Le fils n°2 et le fils n°3 vivent encore chez leurs parents : artiste maudit, universitaires verbeux et déconnecté de la réalité, leur personnage ne sera pas plus développé que cela. Tout ce petit monde vit dans le grand appartement (et dors dans la même pièce) et a visiblement érigé l’étrange en mode de vie : l’un mange au petit déjeuner des sardines à la chantilly, l’autre fait du thé dans sa voiture en branchant la bouilloire à l’allume cigare, tout est étrange. Toutes ces bizarreries masquent le vrai intérêt du scénario : la Cache. Elle donne son nom au film mais elle n’est pas réellement exploitée par le scénario.
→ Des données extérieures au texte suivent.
(** * A shallow embedding of the ring machinery of ruyi-iou (a Rust io_uring wrapper)

    Shared-memory words and private shadows are 32-bit unsigned counters,
    modelled as [Z] with their wrap-around written out.  The kernel is never
    part of the model: where the kernel runs (a syscall, a concurrent store to
    a shared word) its effect is a parameter or an explicit step. *)

From Stdlib Require Import ZArith Lia Bool List Relation_Operators.
Import ListNotations.
Open Scope Z_scope.

(** ** 32-bit unsigned arithmetic ([u32::wrapping_add], [wrapping_sub], [!]) *)

Definition wrap32 (x : Z) : Z := x mod 2 ^ 32.
Definition wrapping_add (a b : Z) : Z := wrap32 (a + b).
Definition wrapping_sub (a b : Z) : Z := wrap32 (a - b).
Definition u32_not (x : Z) : Z := Z.lxor x (Z.ones 32).

(** [std::io::Result]: an OS error is identified by its raw code. *)
Inductive result (A : Type) : Type :=
| Ok : A -> result A
| Err : Z -> result A.
Arguments Ok {A} _.
Arguments Err {A} _.

Definition EAGAIN : Z := 11.
Definition ETIME : Z := 62.
Definition EOPNOTSUPP : Z := 95.

(** ** Syscall shim: the raw numbers handed to [libc::syscall]

    [src/syscall.rs] and [src/sys.rs] each declare the three numbers; each
    wrapper is modelled by the syscall invocation it performs. *)

Record syscall_invocation := {
  sc_nr : Z;
  sc_args : list Z
}.

Module Syscall.
(* src/syscall.rs, lines 10-17 *)
Definition __NR_io_uring_register : Z := 425.
Definition __NR_io_uring_setup : Z := 426.
Definition __NR_io_uring_enter : Z := 427.

Definition io_uring_register (fd opcode arg nr_args : Z) : syscall_invocation :=
  {| sc_nr := __NR_io_uring_register; sc_args := [fd; opcode; arg; nr_args] |}.
Definition io_uring_setup (entries p : Z) : syscall_invocation :=
  {| sc_nr := __NR_io_uring_setup; sc_args := [entries; p] |}.
Definition io_uring_enter (fd to_submit min_complete flags : Z) : syscall_invocation :=
  {| sc_nr := __NR_io_uring_enter;
     sc_args := [fd; to_submit; min_complete; flags; 0; 0] |}.
Definition io_uring_penter (fd to_submit min_complete flags sig sigsz : Z)
  : syscall_invocation :=
  {| sc_nr := __NR_io_uring_enter;
     sc_args := [fd; to_submit; min_complete; flags; sig; sigsz] |}.
End Syscall.

Module Sys.
(* src/sys.rs, lines 296-337: the numbers are local constants of each wrapper *)
Definition io_uring_register (fd opcode arg nr_args : Z) : syscall_invocation :=
  let __NR_io_uring_register := 425 in
  {| sc_nr := __NR_io_uring_register; sc_args := [fd; opcode; arg; nr_args] |}.
Definition io_uring_setup (entries p : Z) : syscall_invocation :=
  let __NR_io_uring_setup := 426 in
  {| sc_nr := __NR_io_uring_setup; sc_args := [entries; p] |}.
Definition io_uring_enter (fd to_submit min_complete flags sig sigsz : Z)
  : syscall_invocation :=
  let __NR_io_uring_enter := 427 in
  {| sc_nr := __NR_io_uring_enter;
     sc_args := [fd; to_submit; min_complete; flags; sig; sigsz] |}.
End Sys.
Etienne est médecin et il a une peur panique du sang, on se doute qu’elle n’est pas innée (sinon comment faire des études de médecine ?) alors elle prend surement racine sous l’Occupation. Il se cache sous la table quand il voit de la violence, il est pétrifié quand il entend détonations ou coups de feu, tout ça n’arrive pas pour rien. Quand arrive le flash back de 1942 on se dit qu’enfin, le film va prendre corps, et ce qui se noue autour de cet escalier va se dénouer, que le film va prendre de l’épaisseur ! Sauf que non, le soufflet retombe immédiatement. L’arrivée dans la famille Boltanski d’un personnage improbable, leur demandant de l’aide pour échapper aux émeutes, là pour moi, c’est trop ! Trop bizarre, trop surréaliste, trop improbable, trop quoi…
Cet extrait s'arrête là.